FDI in Indian economy

Is India’s current investor rush too much of a good thing?

Note4Students

From UPSC perspective, the following things are important :

Prelims level: Impact of funding surge on economy

Mains level: Paper 3- PE funding in India

Human traits driving financial markets

  • To imitate and to conform — do what others around us are doing — are common and very powerful human tendencies.
  •  In financial markets, “herd behaviour” is a warning sign: When markets are doing well, people invest for no other reason than their neighbours having become wealthier (and vice versa).
  • There is another human trait that affects markets — success increases risk appetite.
  • If someone’s financial investments work, they are very likely to invest more, and ignore safety measures.
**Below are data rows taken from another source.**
Lemma inv_lane ws req w sunk tr waits l sunk' :
  (length codecs ≤ Z.to_nat U16)%nat →
  lane_pass (lane_fuel ws) (mkResultLane ((λ wp, pw_result_tx wp.1) <$> ws) codecs) sunk
    = Ret (waits, l, sunk') →
  sys_inv (mkSys ws req w sunk tr) →
  sys_inv (mkSys (zip_with (λ ring wp, (with_result_tx ring wp.1, wp.2)) (rl_rings l) ws)
             req w sunk' tr).
Proof using QL.
  intros Hn Hp [Hc Hws Hs]. cbn [sy_workers sy_triggered sy_sunk] in *.
  set (rings := (λ wp, pw_result_tx wp.1) <$> ws) in *.
  assert (length rings = length ws) as Hrl by (unfold rings; by rewrite length_fmap).
  assert (length (rl_codecs (mkResultLane rings codecs)) = length rings) as Hcl by (cbn; lia).
  pose proof (post_Ret _ _ _ _ _ (lane_pass_wp (wp := @post _) (mkResultLane rings codecs) sunk (lane_fuel ws)
    Hcl (rings_fuel_enough rings)) Hp) as (He&_&Hl&Hd&_). cbn [rl_rings rl_codecs] in *.
  change (sunk' = sunk ++ concat (zip_with outcomes codecs rings)) in Hd.
  assert (∀ i ring, rings !! i = Some ring → ∃ p s, ws !! i = Some (p, s) ∧ ring = pw_result_tx p)
    as Hring.
  { intros i ring. unfold rings. rewrite list_lookup_fmap_Some. intros ([p s]&->&Hi). eauto. }
  split; cbn [sy_workers sy_triggered sy_sunk]; [rewrite length_zip_with; lia| |].
  - intros i p' scratch Hi. apply zip_with_lookup_r in Hi as (ring&[p s]&Hri&Hi&[= -> ->]).
    pose proof (lookup_lt_Some _ _ _ Hi) as Hlt.
    rewrite Forall_lookup in He. specialize (He _ _ Hri).
    destruct (Hws _ _ _ Hi) as [Hinv Hfr Hj Ho Ht].
    assert (count_of i sunk' = count_of i sunk + zlen (items (pw_result_tx p))) as Hcount.
    { rewrite Hd. unfold count_of at 1. rewrite filter_app, zlen_app.
      fold (count_of i sunk). fold (count_of i (concat (zip_with outcomes codecs rings))).
      rewrite (count_of_rings i codecs rings 0); [|lia..|].
      - rewrite decide_True by lia. rewrite Nat.sub_0_r. unfold rings.
        by rewrite list_lookup_fmap, Hi.
      - intros j r Hr. destruct (Hring _ _ Hr) as (pj&sj&Hj'&->).
        destruct (Hws _ _ _ Hj') as [[] _ _ _ _]. eapply Forall_impl; [eassumption|]. by intros ? []. }
    split; [|done..| |done].
    + destruct Hinv. split; try done. cbn. by rewrite He.
    + rewrite Hcount. unfold outstanding in *. cbn. rewrite He. rewrite zlen_nil. lia.
  - rewrite Hd. apply Forall_app_2; [done|]. apply Forall_concat, Forall_lookup. intros i os Hos.
    apply zip_with_lookup_r in Hos as (c&ring&_&Hr&->).
    pose proof (lookup_lt_Some _ _ _ Hr) as Hlt.
    destruct (Hring _ _ Hr) as (p&s&Hi&->). destruct (Hws _ _ _ Hi) as [[] _ _ _ _].
    unfold outcomes. apply Forall_fmap. eapply Forall_impl; [eassumption|].
    intros r [Hprov HP]. split; [done|]. exists i. split; [lia|done].
Qed.

Lemma step_mono st st' : sys_step codecs st st' → zlen (sy_triggered st) ≤ zlen (sy_triggered st').
Proof. intros []; cbn; len. Qed.

Lemma steps_mono st st' :
  rtc (sys_step codecs) st st' → zlen (sy_triggered st) ≤ zlen (sy_triggered st').
Proof. induction 1 as [|? ? ? Hs _ IH]; [done|]. apply step_mono in Hs. lia. Qed.

Lemma inv_step st st' :
  (∀ i k w, post (rb_build i k) w (λ r _, ∀ c, r = Ok (BoxConn c) → owed c = None)) →
  (length codecs ≤ Z.to_nat U16)%nat → zlen (sy_triggered st') < U64 - 1 →
  sys_step codecs st st' → sys_inv st → sys_inv st'.
Proof using PL QL XL.
  intros Hb Hn Htr Hstep; destruct Hstep as [| | |ws req w sunk tr stop disc goes_on l w' Hrec];
    cbn [sy_triggered] in Htr; intros Hst.
  - by eapply inv_trigger.
  - by eapply inv_worker.
  - by eapply inv_lane.
  - eapply inv_resp_rx; [|exact Hst].
    apply (post_Ret _ _ _ _ _ (reconnect_pass_extends _ _ _ _ _ Hb) Hrec).
Qed.

Lemma inv_steps st st' :
  (∀ i k w, post (rb_build i k) w (λ r _, ∀ c, r = Ok (BoxConn c) → owed c = None)) →
  (length codecs ≤ Z.to_nat U16)%nat → zlen (sy_triggered st') < U64 - 1 →
  rtc (sys_step codecs) st st' → sys_inv st → sys_inv st'.
Proof using PL QL XL.
  intros Hb Hn Htr Hsteps. induction Hsteps as [|st1 st2 st3 H12 H23 IH]; [done|].
  intros Hst. apply IH; [done|]. eapply inv_step; [done..| |exact H12|done].
  apply steps_mono in H23. lia.
Qed.
End invariant.

(** * The theorem *)

(** A thread as [build] leaves it. *)
Record thread_new `{QueueView Q, QueueView X} {HC QC} `{PendingView QC}
    (t : ParThread Q X (ConnState HC QC)) : Prop := {
  tn_trigger : items (pw_trigger (pt_worker t)) = [];
  tn_result : items (pw_result_tx (pt_worker t)) = [];
  tn_resp : contents (pw_reconnect_resp_rx (pt_worker t)) = [];
  tn_inflight : pw_inflight (pt_worker t) = None;
  tn_jobs : pw_jobs_sent (pt_worker t) = 0;
  tn_active : owed (conn (active (pw_dual_conn (pt_worker t)))) = None;
  tn_standby : owed (conn (standby (pw_dual_conn (pt_worker t)))) = None;
}.

Lemma thread_new_st `{QueueLaws Q, QueueLaws X, PendingView QC} {HC}
    (t : ParThread Q X (ConnState HC QC)) i : thread_new t → worker_st [] [] i (pt_worker t).
Proof.
  intros [Htr Hr Hrx Hi Hj Ha Hs]. split.
  - split; unfold owes_P, arriving; rewrite ?Htr, ?Hr, ?Hi, ?Ha, ?Hs, ?Hrx; by try constructor.
  - unfold fresh, arriving. rewrite Hrx. constructor.
  - lia.
  - unfold outstanding, count_of. rewrite Hr, Hi, Ha, Hs, Hj. done.
  - rewrite Htr, Hj. done.
Qed.

Lemma sys_init_inv `{QueueLaws Q, QueueLaws X, PendingView QC} {W HC} codecs
    (threads : list (ParThread Q X (ConnState HC QC))) (w : W) :
  Forall thread_new threads → length threads = length codecs →
  sys_inv codecs (sys_init threads w).
Proof.
  intros Hnew Hl. split; cbn [sy_workers sy_triggered sy_sunk sys_init];
    [by rewrite length_fmap| |constructor].
  intros i p scratch. rewrite list_lookup_fmap_Some. intros (t&[= -> ->]&Ht).
  rewrite Forall_lookup in Hnew. by apply thread_new_st, (Hnew _ _ Ht).
Qed.

(** What the invariant says of the sink. *)
Lemma sys_inv_sound `{QueueLaws Q, PendingView QC, QueueView X} {W HC} codecs
    (st : Sys Q X W (ConnState HC QC)) :
  sys_inv codecs st →
  Forall (λ o, (∃ job, job ∈ sy_triggered st ∧ job_id job = po_job o) ∧
               ∃ i, (i < length codecs)%nat ∧ po_provider o = provider_id i) (sy_sunk st) ∧
  ∀ i, (i < length codecs)%nat → count_of i (sy_sunk st) ≤ zlen (sy_triggered st).
Proof.
  intros [Hc Hws Hs]. split; [done|]. intros i Hi. rewrite <- Hc in Hi.
  destruct (lookup_lt_is_Some_2 _ _ Hi) as [[p scratch] Hp].
  destruct (Hws _ _ _ Hp) as [_ _ Hj Ho Ht].
  assert (0 ≤ outstanding p).
  { unfold outstanding. pose proof (zlen_nonneg (items (pw_result_tx p))).
    pose proof (one_bound (pw_inflight p)).
    pose proof (one_bound (owed (conn (active (pw_dual_conn p))))).
    pose proof (one_bound (owed (conn (standby (pw_dual_conn p))))). lia. }
  pose proof (zlen_nonneg (items (pw_trigger p))). lia.
Qed.

(** C1: end to end, the sink is never told anything the caller did not ask for.
    In every interleaving of triggers, worker passes, lane passes and
    reconnects, each outcome the sink receives is of a job that was triggered
    and of one of the configured providers, and a provider yields at most as
    many outcomes as jobs were triggered: failovers, reconnections, full rings
    and repeated passes never invent one. *)
Theorem outcomes_sound `{BuildProfile} {SB : SinkBehaviour} `{QueueLaws Q} `{QueueLaws X}
    `{Clock W, TxSource W, Idle W} `{PendingLaws W HC QC} `{ReconnectBuilder W (ConnState HC QC)}
    codecs (threads : list (ParThread Q X (ConnState HC QC))) (w : W) st :
  Forall thread_new threads → length threads = length codecs →
  (length codecs ≤ Z.to_nat U16)%nat →
  (∀ i k w, post (rb_build i k) w (λ r _, ∀ c, r = Ok (BoxConn c) → owed c = None)) →
  rtc (sys_step codecs) (sys_init threads w) st →
  zlen (sy_triggered st) < U64 - 1 →
  Forall (λ o, (∃ job, job ∈ sy_triggered st ∧ job_id job = po_job o) ∧
               ∃ i, (i < length codecs)%nat ∧ po_provider o = provider_id i) (sy_sunk st) ∧
  ∀ i, (i < length codecs)%nat → count_of i (sy_sunk st) ≤ zlen (sy_triggered st).
Proof.
  intros Hnew Hl Hn Hb Hsteps Htr. apply sys_inv_sound.
  exact (inv_steps _ _ _ Hb Hn Htr Hsteps (sys_init_inv codecs threads w Hnew Hl)).
Qed.

#[local] Existing Instance quiet_sink.

#[export] Instance demo_builder : ReconnectBuilder demo_world demo_cs := λ _ _, mret (Err NotSupported).

Lemma demo_builder_fresh i k w :
  post (rb_build i k) w (λ r _, ∀ c : demo_cs, r = Ok (BoxConn c) → owed c = None).
Proof. done. Qed.

Definition sample_threads : list (ParThread list_queue list_queue demo_cs) :=
  let c := CsQuic (mkDemoQuic None false) in [mkParThread (demo_par 0 [] c c) None None].

(** A job triggered, sent, and its missing response reported. *)
Definition sample_run : Sys list_queue list_queue demo_world demo_cs :=
  do_lane [JsonRpcCodec] (do_worker (H := true) 0
    (do_trigger (mkJob 7 0) (sys_init sample_threads (mkDemoWorld 0)))).

Lemma outcomes_sound_witness :
  sy_sunk sample_run = [mkProviderOutcome 7 (provider_id 0) NoResponse 0 1] ∧
  count_of 0 (sy_sunk sample_run) ≤ zlen (sy_triggered sample_run).
Proof.
  split; [vm_compute; reflexivity|].
  assert (Forall thread_new sample_threads) as Hnew by (by repeat constructor).
  assert (length [JsonRpcCodec] ≤ Z.to_nat U16)%nat as Hu by (unfold U16; cbn [length]; lia).
  edestruct (outcomes_sound (H := true) [JsonRpcCodec] sample_threads (mkDemoWorld 0) sample_run)
    as [_ Hc]; [exact Hnew|reflexivity|exact Hu|exact demo_builder_fresh| |vm_compute; reflexivity|].
  - etrans; [apply do_trigger_steps|]. etrans; [apply do_worker_steps|]. apply do_lane_steps.
  - apply (Hc O), Nat.lt_0_succ.
Defined.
Factors driving the private equity investments

  • Better physical infrastructure (rural roads, electrification, phone penetration, data access).
  • Several layers of innovation (universal bank account access, surging digital payments on the “India Stack”).
  • 45 lakh software developers (largest in the world).
  • Maturing industries (for example, as research budgets of Indian pharmaceutical manufacturers have grown 10 times in the last 15 years.
  • The ecosystem can take on more challenging projects now, versus just generic filings a decade back).
  • Strong medium-term economic growth prospects create fertile ground for private equity investments.
  • Investors with patient capital (knowing that the businesses will not make money for several years) are now betting on and financing a faster transition to electric vehicles than was earlier anticipated.
  • In financial services, innovative methods of lending, insurance underwriting and wealth management are being experimented with, which are likely to only expand the market meaningfully.
  • An army of Software-as-a-Service (SaaS) firms have been funded in the hope of revolutionising the development and distribution of software.
  • There are also new-age distribution and logistics companies, education technology firms, and branded consumer goods suppliers, in addition to “normal” e-commerce, gaming and food-delivery startups.

Risks involved in a rapid infusion of capital

  • Allocation inefficiency: Theoretically, an economy India’s size is capable of absorbing the $52 billion of PE funding seen over the last 12 months, but in practice, such a rapid surge creates allocation inefficiency. 
  •  As investors rush to deploy ever-larger sums of money, they appear to be running out of companies to invest in that can productively deploy this capital.
  • The result is companies’ valuations rising manifold within months and small firms getting more capital inflows than they can deploy, often resulting in wasteful business plans.
  • When investors rush to deploy funds, the risk of fraud rises — inadequate disclosures and weak due diligence are compounded by incentives to misrepresent financial data.
  • The discovery of any such frauds would likely freeze funding for the industry for a few quarters.

Why now?

  • India has never lacked entrepreneurs, but lacked risk capital given the low per capita wealth.
  • As savers like pension and insurance funds in the developed world responded to record-low interest rates by allocating more to PE as an asset class, private funding markets have grown rapidly in the last 15 years globally.
  • In India, PE funding has exceeded public-market fund-raising every year in the past decade.
  • While earlier, only a few business groups could muster sizeable amounts of risk capital to establish new businesses and disrupt old ones, entrepreneurs can now lay hands on hundreds of millions of dollars if the idea makes sense.

Conclusion

For now, this flow of funds is a welcome booster for the economy as it recovers from the scars of the pandemic-driven lockdowns. While valuations can be volatile in the near term, we are in the early stages of this reshaping of India’s corporate landscape.